Now that my mother, as others say, has passed,
I like to visit churches that display
the miraculously intact bodies of saints
in glass cases. Sometimes the hem of their carved garment
is smooth from being touched. No one but Bernadette
ever saw the beautiful smiling child in white
who called herself Immaculate, but thousands
came to Lourdes to watch her witnessing
that miracle. Even the faithful, it seems,
require an intermediary between themselves
and what’s invisible. In each of us, my mother thought,
there exists a hidden essence, mostly evident
as pain or desire or the compulsion to repeat,
not immortal soul but the unconscious. Her life’s work
was to find and comfort it. In buses, the blind,
lame and dying still make pilgrimages
to Lourdes.

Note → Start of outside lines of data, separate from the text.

(** What is stored in a field; [None] leaves it as it is. *)
Definition extract_field (configData : BackendConfig) (f : field) : outcome bytes (option cfgval) :=
  match f_type f, configData !! f_name f with
  | f_int, Some (CFloat m e) => Ok (Some (CInt (int_of_float m e)))
  | f_int, Some (CInt v) => Ok (Some (CInt v))
  | f_int, _ => if f_omitempty f then Ok None else Err (missing_int (f_name f))
  | f_string, Some (CString v) => Ok (Some (CString v))
  | f_string, _ => if f_omitempty f then Ok None else Err (missing (f_name f) "string")
  | f_bool, Some (CBool v) => Ok (Some (CBool v))
  | f_bool, _ => if f_omitempty f then Ok None else Err (missing (f_name f) "bool")
  end.

(** The fields in their order; the first that is missing ends it. The struct that was
    filled is the map of the fields that were set. *)
Fixpoint ExtractConfig (configData : BackendConfig) (configType : list field)
    : outcome bytes BackendConfig :=
  match configType with
  | [] => Ok ∅
  | f :: fs =>
      match extract_field configData f with
      | Ok v =>
          match ExtractConfig configData fs with
          | Ok r => Ok (match v with Some v => <[f_name f := v]> r | None => r end)
          | x => x
          end
      | Err e => Err e
      | Panic => Panic
      | OutOfFuel => OutOfFuel
      end
  end.

Definition int_of (c : BackendConfig) (name : bytes) : Z :=
  match c !! name with Some (CInt v) => v | _ => 0%Z end.
Definition string_of (c : BackendConfig) (name : bytes) : bytes :=
  match c !! name with Some (CString v) => v | _ => [] end.
Definition bool_of (c : BackendConfig) (name : bytes) : bool :=
  match c !! name with Some (CBool v) => v | _ => false end.

(** ** The clock of the machine, as it is printed *)
Class Clock := {
  unix_nano : nat → Z;
  rfc1123z : nat → bytes
}.

(** ** header *)
Definition HeaderConfig : list field := [mkField "primary_mail_host" f_string false].

Section Processors.
Context {U : Unicode} {K : Clock} {D : Digest}.

Definition protocol (e : Envelope) : bytes :=
  let p : bytes := if ESMTP e then "ESMTP" else "SMTP" in
  if TLS e then p ++ bs "S" else p.
(** C13. The gateway implements the life of a backend, over every sequence of calls up to the first that does not
    return, if there is one: it can be initialised when it is new or shut down, which fails into the error
    state; started when it is initialised or shut down, reinitialised only when it is shut
    down; a call out of turn is refused and changes nothing. And whenever it is running
    it has its configuration and a stack of each kind for every worker. Two calls do not return: Start panics
    when the gateway was shut down without ever having been initialised well, and Shutdown hangs when its workers have
    stopped already, by an earlier Shutdown whose processors failed or after which the gateway was only
    initialised again. *)
Theorem gateway_lives os g answers r g' : gw_inv g → run_ops os g = (answers, r, g') →
  lives (State g) (take (length answers) os) answers (State g') ∧ gw_inv g' ∧
  match r with
  | Ok _ => length answers = length os
  | Panic => ∃ o, os !! length answers = Some o ∧ start_panics o g'
  | OutOfFuel => ∃ o, os !! length answers = Some o ∧ shutdown_hangs o g'
  | Err _ => False
  end.
Proof.
  revert g answers. induction os as [|o os IH]; intros g answers Hi; cbn [run_ops].
  - intros [= <- <- <-]. by split_and!; [constructor| |].
  - destruct (run_op o g) as [r1 g1] eqn:E. pose proof (op_refines _ _ _ _ Hi E) as H.
    destruct r1 as [u|e| |];
      [destruct H as [Hl Hi1]; destruct (run_ops os g1) as [[bs r2] g2] eqn:E2; intros [= <- <- <-];
       destruct (IH _ _ Hi1 E2) as (H1&H2&H3).. | |].
    1,2: split_and!; [cbn [length take]; by eapply lives_cons|done|]; destruct r2; cbn [length]; [lia|done|exact H3..].
    1,2: intros [= <- <- <-]; split_and!; [constructor|done|by exists o].
Qed.
Lemma new_gateway_inv s now : gw_inv (new_gateway s now).
Proof. constructor; try done. by left. Qed.
Lemma step_send e s s' : Inv s → advance (c_send e) s = Some s' → Inv s'.
Proof.
  intros Hi. cbn. destruct (k_sessions s !! e) as [[c t pc]|] eqn:He; cbn; [|done].
  destruct pc as [|m|m|m]; try done. case_match; [|done]. intros [= <-].
  constructor; cbn.
  - counts Hi.
  - counts Hi.
  - counts Hi.
  - apply insert_Forall_lookup; [apply (i_sessions _ Hi)|]. by apply (i_sessions _ Hi e _ He).
  - apply (i_workers _ Hi).
  - apply (i_waiters _ Hi).
  - apply (i_locked _ Hi).
  - apply (i_replies _ Hi).
  - by eapply open_session.
  - rewrite (i_made _ Hi). f_equiv. unfold queued_calls, sending_calls, calls_of. cbn. rewrite omap_app. cbn.
    pose proof (i_sessions _ Hi e _ He) as Hm. cbn in Hm. rewrite Hm. cbn. rewrite <- app_assoc. f_equiv.
    by rewrite <- (calls_insert sent_call _ _ _ (mkSession c t (s_waiting m)) He).
  - apply (i_down _ Hi).
Qed.
Lemma step_timeout e s s' : Inv s → advance (c_timeout e) s = Some s' → Inv s'.
Proof.
  intros Hi. cbn. destruct (k_sessions s !! e) as [[c t pc]|] eqn:He; cbn; [|done].
  destruct pc as [|m|m|m]; try done. intros [= <-].
  constructor; cbn; try keeps Hi; try (counts Hi; fail).
  - apply sessions_insert; [done|]. by apply (i_sessions _ Hi e _ He).
  - by eapply open_session.
  - by eapply made_session.
Qed.
Lemma step_next e c' s s' : Inv s → advance (c_next e c') s = Some s' → Inv s'.
Proof.
  intros Hi. cbn. destruct (k_sessions s !! e) as [[c t pc]|] eqn:He; cbn; [|done].
  case_bool_decide as Hpc; [|done]. cbn in Hpc. subst pc. intros [= <-].
  constructor; cbn; try keeps Hi; try (counts Hi; fail).
  - by apply sessions_insert.
  - by eapply open_session.
  - by eapply made_session.
Qed.
Lemma step_finish w st s s' : Inv s → advance (c_finish w st) s = Some s' → Inv s'.
Proof.
  intros Hi. cbn. destruct (k_workers s !! w) as [[|m x| |]|] eqn:Hw; cbn; try done. intros [= <-].
  constructor; cbn; try keeps Hi; try (counts Hi; fail).
  - apply workers_insert; [done|]. by apply (i_workers _ Hi w _ Hw).
  - by eapply down_insert.
Qed.
Lemma step_stop w s s' : Inv s → advance (c_stop w) s = Some s' → Inv s'.
Proof.
  intros Hi. cbn. destruct (k_workers s !! w) as [[| | |]|] eqn:Hw; cbn; try done. intros [= <-].
  constructor; cbn; try keeps Hi; try (counts Hi; fail).
  - by apply workers_insert.
  - by eapply down_insert.
Qed.
Lemma step_shut s s' : Inv s → advance c_shut s = Some s' → Inv s'.
Proof.
  intros Hi. cbn. destruct (forallb _ _) eqn:Hw; [|done]. intros [= <-].
  constructor; cbn; try keeps Hi; try (counts Hi; fail).
  intros _. apply Forall_lookup. intros i w Hiw.
  rewrite forallb_forall in Hw. specialize (Hw w). destruct w; try done; apply list_elem_of_lookup_2, list_elem_of_In in Hiw; by specialize (Hw Hiw).
Qed.
Lemma step_start s s' : Inv s → advance c_start s = Some s' → Inv s'.
Proof.
  intros Hi. cbn. destruct (k_running s) eqn:Hr; [done|]. intros [= <-].
  assert (Hz : ∀ m l, Forall (λ w, w = w_stopped ∨ w = w_idle) l → total (works_on m) l = 0).
  { intros m l. induction 1 as [|? ? [-> | ->]]; done. }
  assert (Hs : ∀ m, total (works_on m) (k_workers s) = 0).
  { intros m. apply Hz. eapply list.Forall_impl; [exact (i_down _ Hi Hr)|]. by left. }
  assert (Hn : ∀ m n, total (works_on m) (replicate n w_idle) = 0).
  { intros m n. apply Hz. apply Forall_replicate. by right. }
  constructor; cbn; try keeps Hi.
  - intros m. pose proof (i_taken _ Hi m). unfold taken, expected in *. cbn. rewrite Hn, <- (Hs m). done.
  - apply (i_once _ Hi).
  - apply (i_msgs _ Hi).
  - intros i x [-> _]%lookup_replicate. done.
Qed.
Lemma step_put i s s' : Inv s → advance (c_put i) s = Some s' → Inv s'.
Proof.
  intros Hi. cbn. destruct (k_waiters s !! i) as [[| |m|]|] eqn:Hy; cbn; try done. intros [= <-].
  constructor; cbn; try keeps Hi; try (counts Hi; fail).
  - by apply waiters_insert.
  - intros e. rewrite <- (i_locked _ Hi e). tally. lia.
Qed.
Lemma step_unlock i s s' : Inv s → advance (c_unlock i) s = Some s' → Inv s'.
Proof.
  intros Hi. cbn. destruct (k_waiters s !! i) as [[|m e| |]|] eqn:Hy; cbn; try done. intros [= <-].
  constructor; cbn; try keeps Hi; try (counts Hi; fail).
  - by apply waiters_insert.
  - intros e'. pose proof (i_locked _ Hi e') as Hl. tally. destruct (Nat.eqb_spec e e') as [<-|Hne]; cbn in *.
    + rewrite (bool_decide_eq_false_2 (e ∈ _ ∖ _)) by set_solver. destruct (bool_decide _); cbn in *; lia.
    + rewrite (bool_decide_ext (e' ∈ _ ∖ _) (e' ∈ k_locked s)) by set_solver. lia.
Qed.
Lemma step_lock e s s' : Inv s → advance (c_lock e) s = Some s' → Inv s'.
Proof.
  intros Hi. cbn. destruct (k_sessions s !! e) as [[c t pc]|] eqn:He; cbn; [|done].
  destruct pc as [|m|m|m]; try done. case_bool_decide as Hlock; [done|]. intros [= <-].
  pose proof (i_sessions _ Hi e _ He) as Hm. cbn in Hm.
  constructor; cbn; try keeps Hi; try (counts Hi; fail).
  - by apply sessions_insert.
  - intros i y [Hy|[_ [_ <-]%list_lookup_singleton_Some]]%lookup_app_Some; [by apply (i_waiters _ Hi i)|].
    cbn. by rewrite Hm.
  - intros e'. pose proof (i_locked _ Hi e') as Hl. rewrite sum_list_with_app. cbn.
    destruct (Nat.eqb_spec e e') as [<-|Hne]; cbn.
    + rewrite bool_decide_eq_false_2 in Hl by done. rewrite bool_decide_eq_true_2 by set_solver. cbn in *. lia.
    + rewrite (bool_decide_ext (e' ∈ _ ∪ _) (e' ∈ k_locked s)) by set_solver. lia.
  - apply Forall_app. split; [apply (i_replies _ Hi)|]. by constructor.
  - by eapply open_returns.
  - by eapply made_session.
Qed.
Lemma step_take w s s' : Inv s → advance (c_take w) s = Some s' → Inv s'.
Proof.
  intros Hi. cbn. destruct (k_workers s !! w) as [[| | |]|] eqn:Hw; cbn; try done.
  destruct (k_conveyor s) as [|m rest] eqn:Hc; [done|]. destruct (k_msgs s !! m) as [y|] eqn:Hm; [|done]. intros [= <-].
  constructor; cbn; try keeps Hi; try (counts Hi; fail).
  - counts Hi. rewrite Hc in H. change (sum_list_with (is_msg m0) (m :: rest)) with (one (m =? m0) + sum_list_with (is_msg m0) rest) in H. lia.
  - by apply workers_insert.
  - rewrite (i_made _ Hi). unfold queued_calls. rewrite Hc. cbn. rewrite Hm. by rewrite <- app_assoc.
  - by eapply down_insert.
Qed.
Lemma step_notify_late w i s s' : Inv s → advance (c_notify_late w i) s = Some s' → Inv s'.
Proof.
  intros Hi. cbn. destruct (k_workers s !! w) as [x|] eqn:Hw; cbn; [|done]. destruct (k_waiters s !! i) as [y|] eqn:Hy; cbn; [|done].
  destruct x as [|m x|m x st|]; try done. destruct y as [m' e| | |]; try done. destruct (Nat.eqb_spec m m') as [<-|]; [|done]. intros [= <-].
  constructor; cbn; try keeps Hi; try (counts Hi; fail).
  - by apply workers_insert.
  - by apply waiters_insert.
  - intros e'. rewrite <- (i_locked _ Hi e'). tally. lia.
  - by eapply down_insert.
Qed.
Lemma step_notify w e s s' : Inv s → advance (c_notify w e) s = Some s' → Inv s'.
Proof.
  intros Hi. cbn. destruct (k_workers s !! w) as [x|] eqn:Hw; cbn; [|done]. destruct (k_sessions s !! e) as [[c t pc]|] eqn:He; cbn; [|done].
  destruct x as [|m x|m x st|]; try done. destruct pc as [|m'|m'|m']; try done. destruct (Nat.eqb_spec m m') as [<-|]; [|done]. intros [= <-].
  pose proof (i_workers _ Hi w _ Hw) as Hx. pose proof (i_sessions _ Hi e _ He) as Hm.
  change (k_msgs s !! m = Some x) in Hx. change (k_msgs s !! m = Some (mkCall e c t)) in Hm.
  assert (Hc : x = mkCall e c t) by congruence.
  destruct t; (constructor; cbn; try keeps Hi; try (counts Hi; fail);
    [by apply sessions_insert|by apply workers_insert| |by eapply open_returns
    |by eapply made_session|by eapply down_insert]).
  all: apply Forall_app; split; [apply (i_replies _ Hi)|]; by constructor.
Qed.
Lemma step_call e task from s s' : Inv s → advance (c_call e task from) s = Some s' → Inv s'.
Proof.
  intros Hi. cbn. destruct (k_sessions s !! e) as [[c t pc]|] eqn:He; cbn; [|done].
  case_bool_decide as Hpc; [|done]. cbn in Hpc. subst pc. destruct (k_running s) eqn:Hr; cbn; [|done].
  destruct (get_msg from _ s) as [[m s1]|] eqn:Hg; [|done]. intros [= <-].
  destruct (get_msg_spec _ _ _ _ _ Hi Hg) as (Hi1&Hfree&Hm&msgs&pool&->).
  change (k_sessions s) with (k_sessions (with_msgs msgs (with_pool pool s))) in He.
  set (s1 := with_msgs msgs (with_pool pool s)) in *. change (k_running s) with (k_running s1) in Hr.
  assert (Hb : m < length (k_msgs s1)) by by eapply lookup_lt_Some.
  clearbody s1. clear Hi Hg msgs pool s.
  constructor; cbn; try keeps Hi1; try (counts Hi1; fail).
  - counts Hi1. unfold expected, held in *. destruct (Nat.eqb_spec m m0) as [<-|]; cbn in *; lia.
  - counts Hi1. destruct (Nat.eqb_spec m m0) as [<-|]; cbn in *; lia.
  - by apply sessions_insert.
  - pose proof (calls_insert open_call _ _ _ (mkSession c task (s_sending m)) He) as Hp. cbn in Hp. rewrite Hp, (i_count _ Hi1).
    rewrite <- app_assoc. apply Permutation_app_head. symmetry. apply Permutation_cons_append.
  - rewrite (i_made _ Hi1). unfold sending_calls, calls_of. cbn.
    pose proof (calls_insert sent_call _ _ _ (mkSession c task (s_sending m)) He) as Hp. cbn in Hp. rewrite Hp.
    rewrite <- !app_assoc. do 2 apply Permutation_app_head. symmetry. apply Permutation_cons_append.
Qed.
Lemma conv_Inv_step s s' : Inv s → step s s' → Inv s'.
Proof.
  intros Hi. destruct 1 as [ch s s' H]. destruct ch; revert H.
  - by apply step_call.
  - by apply step_send.
  - by apply step_timeout.
  - by apply step_lock.
  - by apply step_next.
  - by apply step_take.
  - by apply step_finish.
  - by apply step_notify.
  - by apply step_notify_late.
  - by apply step_unlock.
  - by apply step_put.
  - by apply step_stop.
  - by apply step_shut.
  - by apply step_start.
Qed.
Lemma no_calls (f : nat → session → option call) (clients : list nat) : (∀ e c, f e (mkSession c TaskSaveMail s_idle) = None) →
  omap id (imap f (map (λ c, mkSession c TaskSaveMail s_idle) clients)) = [].
Proof. revert f. induction clients as [|c l IH]; intros f Hf; [done|]. cbn. rewrite Hf. cbn. apply IH. intros; apply Hf. Qed.
Lemma Inv_started size clients : Inv (started size clients).
Proof.
  assert (Hs : ∀ f : session → nat, (∀ c, f (mkSession c TaskSaveMail s_idle) = 0) →
    total f (map (λ c, mkSession c TaskSaveMail s_idle) clients) = 0).
  { intros f Hf. induction clients as [|c l IH]; [done|]. cbn. by rewrite Hf. }
  assert (Hw : ∀ m, total (works_on m) (replicate size w_idle) = 0) by (intros m; induction size; done).
  constructor; cbn; try done.
  - intros m. unfold taken, expected. cbn. rewrite Hw, Hs; done.
  - intros m. unfold held, expected. cbn. rewrite !Hs; [lia|done..].
  - intros m _. unfold held, expected. cbn. rewrite !Hs; done.
  - intros e x Hx. apply list_lookup_fmap_Some in Hx as (c&->&_). done.
  - intros w x [-> _]%lookup_replicate. done.
  - unfold calls_of. cbn. by rewrite (no_calls open_call).
  - unfold sending_calls, calls_of. cbn. by rewrite (no_calls sent_call).
Qed.
Lemma conv_Inv size clients s : reachable size clients s → Inv s.
Proof. revert s. apply rtc_ind_r; [apply Inv_started|]. intros s s' _ Hs Hi. by eapply conv_Inv_step. Qed.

Past the kitschy shops, the spring
Bernadette scrabbled in the dirt to find,
and the porch cluttered with abandoned
canes and wheelchairs, they press their hair and faces
against the muddy wall, the enormous church
behind them affirming an uncontaminated world
in the midst of escalating misery and also
the body in pain. I don’t believe
my mother is immortal or scattered
over the earth or even alive in me.
But in dreams, which are how the unconscious
speaks, redundantly, in puns and symbols,
she sometimes appears, often thin and naked
but occasionally healthy, wearing her elegant
work clothes, and sits with me beside
a hanging garden like the wondrous,
vanished one in Babylon, in which
the flowers, because they are so heavy,
bloom abundantly, their weight enabling
the blooming, then greater heaviness and more blooming.